◆ What you are asked to do
Show every line from the entries that follow which holds the word "through".
___
(** * Glitch Clocks: the timing engine of [glitch-clocks.ino]

    A shallow embedding of the sketch's lane scheduler, effect library,
    mode dispatcher and weight table, and the properties its design
    document states about them.

    Conventions.
    - [uint32_t] values are integers in [[0, 2^32)]; every store into one
      is written with [u32], every [(int32_t)] cast with [i32].
    - [float] is IEEE binary32, through the standard library's executable
      [spec_float] operations at precision 24 and maximal exponent 128.
    - [millis()], [esp_random()] and Arduino's [random] are collaborators
      outside the sketch: the k-th clock reading is [clock k] (the time in
      ms since boot, not yet truncated to 32 bits) and the k-th raw random
      word is [entropy k]; the world keeps one cursor for each.
    - [digitalWrite] on a lane's pins is recorded in a trace of actuator
      events; [Serial] output is presentation only and is left out. *)

From Stdlib Require Import ZArith Bool Lia SpecFloat Ascii.
From stdpp Require Import base list.

Local Open Scope Z_scope.

(** ** Fixed-width integers *)

Module Int.

Definition u32 (z : Z) : Z := z mod 2 ^ 32.
Definition i32 (z : Z) : Z := (z + 2 ^ 31) mod 2 ^ 32 - 2 ^ 31.
Definition u8 (z : Z) : Z := z mod 2 ^ 8.

(** C's [a % b] and [a / b] on [int]: truncation towards zero. *)
Definition crem (a b : Z) : Z := Z.rem a b.
Definition cdiv (a b : Z) : Z := Z.quot a b.

(** [(int32_t)(now - t)], the signed distance from [t] to [now] on the
    wrapping clock. *)
Definition sdiff (now t : Z) : Z := i32 (now - t).

(** [(int32_t)(now - t) >= 0]: the deadline [t] has passed. *)
Definition passed (now t : Z) : bool := 0 <=? sdiff now t.

End Int.
Export Int.

(** Wrap-around arithmetic is reasoned about through its lemmas and
    evaluated on closed terms only. *)
#[global] Arguments u32 : simpl never.
#[global] Arguments i32 : simpl never.
#[global] Arguments u8 : simpl never.
#[global] Arguments crem : simpl never.
#[global] Arguments cdiv : simpl never.
#[global] Arguments sdiff : simpl never.
#[global] Arguments passed : simpl never.

(** ** binary32 arithmetic *)

Module F32.

Definition prec : Z := 24.
Definition emax : Z := 128.

Definition float : Type := spec_float.

Definition of_Z (z : Z) : float := binary_normalize prec emax z 0 false.
Definition add : float -> float -> float := SFadd prec emax.
Definition sub : float -> float -> float := SFsub prec emax.
Definition mul : float -> float -> float := SFmul prec emax.
Definition div : float -> float -> float := SFdiv prec emax.
Definition ltb : float -> float -> bool := SFltb.
Definition leb : float -> float -> bool := SFleb.
Definition eqb : float -> float -> bool := SFeqb.

(** A decimal literal [n/d] with both parts exactly representable, such as
    [0.98f] = [dec 98 100]: the division rounds to the nearest binary32. *)
Definition dec (n d : Z) : float := div (of_Z n) (of_Z d).

Definition zero : float := S754_zero false.
Definition one : float := of_Z 1.

(** Arduino's [max(a, b)] on floats, [(a < b) ? b : a]. *)
Definition fmax (a b : float) : float := if ltb a b then b else a.

(** Arduino's [constrain(x, lo, hi)]. *)
Definition constrain (x lo hi : float) : float :=
  if ltb x lo then lo else if ltb hi x then hi else x.

(** [(int)x]: truncation towards zero (the conversion is undefined in C
    for NaN and infinities; they are read as 0 here). *)
Definition trunc (x : float) : Z :=
  match x with
  | S754_finite s m e =>
      let a := if 0 <=? e then Z.pos m * 2 ^ e else Z.pos m / 2 ^ (- e) in
      if s then - a else a
  | _ => 0
  end.

(** [roundf(x)] as an integer: nearest, ties away from zero. *)
Definition roundf (x : float) : Z :=
  match x with
  | S754_finite s m e =>
      let a := if 0 <=? e then Z.pos m * 2 ^ e
               else (2 * Z.pos m + 2 ^ (- e)) / 2 ^ (- e + 1) in
      if s then - a else a
  | _ => 0
  end.

Definition is_nan (x : float) : bool :=
  match x with S754_nan => true | _ => false end.

(** The same datum (not IEEE equality: [-0] and [+0] differ here). *)
Definition same (x y : float) : bool :=
  match x, y with
  | S754_zero s, S754_zero s' => Bool.eqb s s'
  | S754_infinity s, S754_infinity s' => Bool.eqb s s'
  | S754_nan, S754_nan => true
  | S754_finite s m e, S754_finite s' m' e' =>
      Bool.eqb s s' && Pos.eqb m m' && Z.eqb e e'
  | _, _ => false
  end.

End F32.
Export F32 (float).

(** Float operations are evaluated on closed terms only. *)
#[global] Arguments F32.of_Z : simpl never.
#[global] Arguments F32.add : simpl never.
#[global] Arguments F32.sub : simpl never.
#[global] Arguments F32.mul : simpl never.
#[global] Arguments F32.div : simpl never.
#[global] Arguments F32.ltb : simpl never.
#[global] Arguments F32.leb : simpl never.
#[global] Arguments F32.eqb : simpl never.
#[global] Arguments F32.dec : simpl never.
#[global] Arguments F32.one : simpl never.
#[global] Arguments F32.trunc : simpl never.
#[global] Arguments F32.roundf : simpl never.

Example dec_one : F32.dec 100 100 = F32.one.
Proof. reflexivity. Qed.

Example roundf_half_up : F32.roundf (F32.dec 5 2) = 3.
Proof. reflexivity. Qed.

Example trunc_down : F32.trunc (F32.mul (F32.dec 125 100) (F32.of_Z 100)) = 125.
Proof. reflexivity. Qed.

(** ** Configuration

    The tunable globals at the top of the sketch.  The sketch never writes
    them after start-up, so they are collected in one record. *)

Record Config := {
  BASE_HZ : list float;          (* BASE_HZ_A, BASE_HZ_B, ... of the lanes in LANES *)
  PULSE_ON_MS : Z;               (* uint16_t *)
  MIN_OFF_MS : Z;                (* uint16_t *)
  JITTER_MS : Z;                 (* int16_t *)
  GLITCH_CHECK_MS : Z;
  GLITCH_PROB : float;
  W_PAUSE : float; W_STAGGER : float; W_SYNC : float; W_BEAT : float;
  W_ACCEL : float; W_DECEL : float; W_COUNTER : float; W_STORM : float;
  W_SNAP : float; W_SCOPE : float; W_REORG : float;
  NUDGE_MAX_PCT : float;
  NUDGE_MIN_MS : Z; NUDGE_MAX_MS : Z;
  FREEZE_MIN_MS : Z; FREEZE_MAX_MS : Z;
  BURST_MIN_PULSES : Z; BURST_MAX_PULSES : Z;   (* uint8_t *)
  BURST_TARGET_MS : Z;           (* uint16_t *)
  LONG_PAUSE_MIN_MS : Z; LONG_PAUSE_MAX_MS : Z; LONG_PAUSE_COOLDOWN : Z;
  STAGGER_STOP_STEP_MS : Z; STAGGER_SILENCE_MS : Z;
  SYNC_BPM : Z;                  (* uint16_t *)
  SYNC_HOLD_MS : Z; SYNC_COOLDOWN_MS : Z;
  ACCEL_DUR_MS : Z; ACCEL_TO_MUL_MIN : float; ACCEL_TO_MUL_MAX : float;
  DECEL_DUR_MS : Z; DECEL_TO_MUL_MIN : float; DECEL_TO_MUL_MAX : float;
  COUNTERBAL_DUR_MS : Z; COUNTERBAL_DELTA_MIN : float; COUNTERBAL_DELTA_MAX : float;
  STORM_DUR_MS : Z; STORM_TICK_MIN_MS : Z; STORM_TICK_MAX_MS : Z;
  SCOPE_DUR_MS : Z; SCOPE_DH : float;
  LIVENESS_WARN_MS : Z
}.

(** The values the sketch ships with (four lanes). *)
Definition default_config : Config := {|
  BASE_HZ := [F32.dec 100 100; F32.dec 98 100; F32.dec 102 100; F32.dec 101 100];
  PULSE_ON_MS := 120; MIN_OFF_MS := 120; JITTER_MS := 10;
  GLITCH_CHECK_MS := 4000; GLITCH_PROB := F32.dec 4 10;
  W_PAUSE := F32.dec 8 100; W_STAGGER := F32.dec 8 100; W_SYNC := F32.dec 10 100;
  W_BEAT := F32.dec 3 100; W_ACCEL := F32.dec 10 100; W_DECEL := F32.dec 10 100;
  W_COUNTER := F32.dec 8 100; W_STORM := F32.dec 8 100; W_SNAP := F32.dec 6 100;
  W_SCOPE := F32.dec 6 100; W_REORG := F32.dec 6 100;
  NUDGE_MAX_PCT := F32.dec 3 100;
  NUDGE_MIN_MS := 2000; NUDGE_MAX_MS := 8000;
  FREEZE_MIN_MS := 2000; FREEZE_MAX_MS := 7000;
  BURST_MIN_PULSES := 3; BURST_MAX_PULSES := 8; BURST_TARGET_MS := 150;
  LONG_PAUSE_MIN_MS := 10000; LONG_PAUSE_MAX_MS := 14000; LONG_PAUSE_COOLDOWN := 40000;
  STAGGER_STOP_STEP_MS := 700; STAGGER_SILENCE_MS := 3500;
  SYNC_BPM := 120; SYNC_HOLD_MS := 8000; SYNC_COOLDOWN_MS := 10000;
  ACCEL_DUR_MS := 10000; ACCEL_TO_MUL_MIN := F32.dec 125 100; ACCEL_TO_MUL_MAX := F32.dec 140 100;
  DECEL_DUR_MS := 10000; DECEL_TO_MUL_MIN := F32.dec 70 100; DECEL_TO_MUL_MAX := F32.dec 85 100;
  COUNTERBAL_DUR_MS := 8000; COUNTERBAL_DELTA_MIN := F32.dec 20 100; COUNTERBAL_DELTA_MAX := F32.dec 35 100;
  STORM_DUR_MS := 3500; STORM_TICK_MIN_MS := 180; STORM_TICK_MAX_MS := 350;
  SCOPE_DUR_MS := 60000; SCOPE_DH := F32.dec 1 100;
  LIVENESS_WARN_MS := 20000
|}.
___
◆ Exercise result
    - [float] is IEEE binary32, through the standard library's executable
(** Wrap-around arithmetic is reasoned about through its lemmas and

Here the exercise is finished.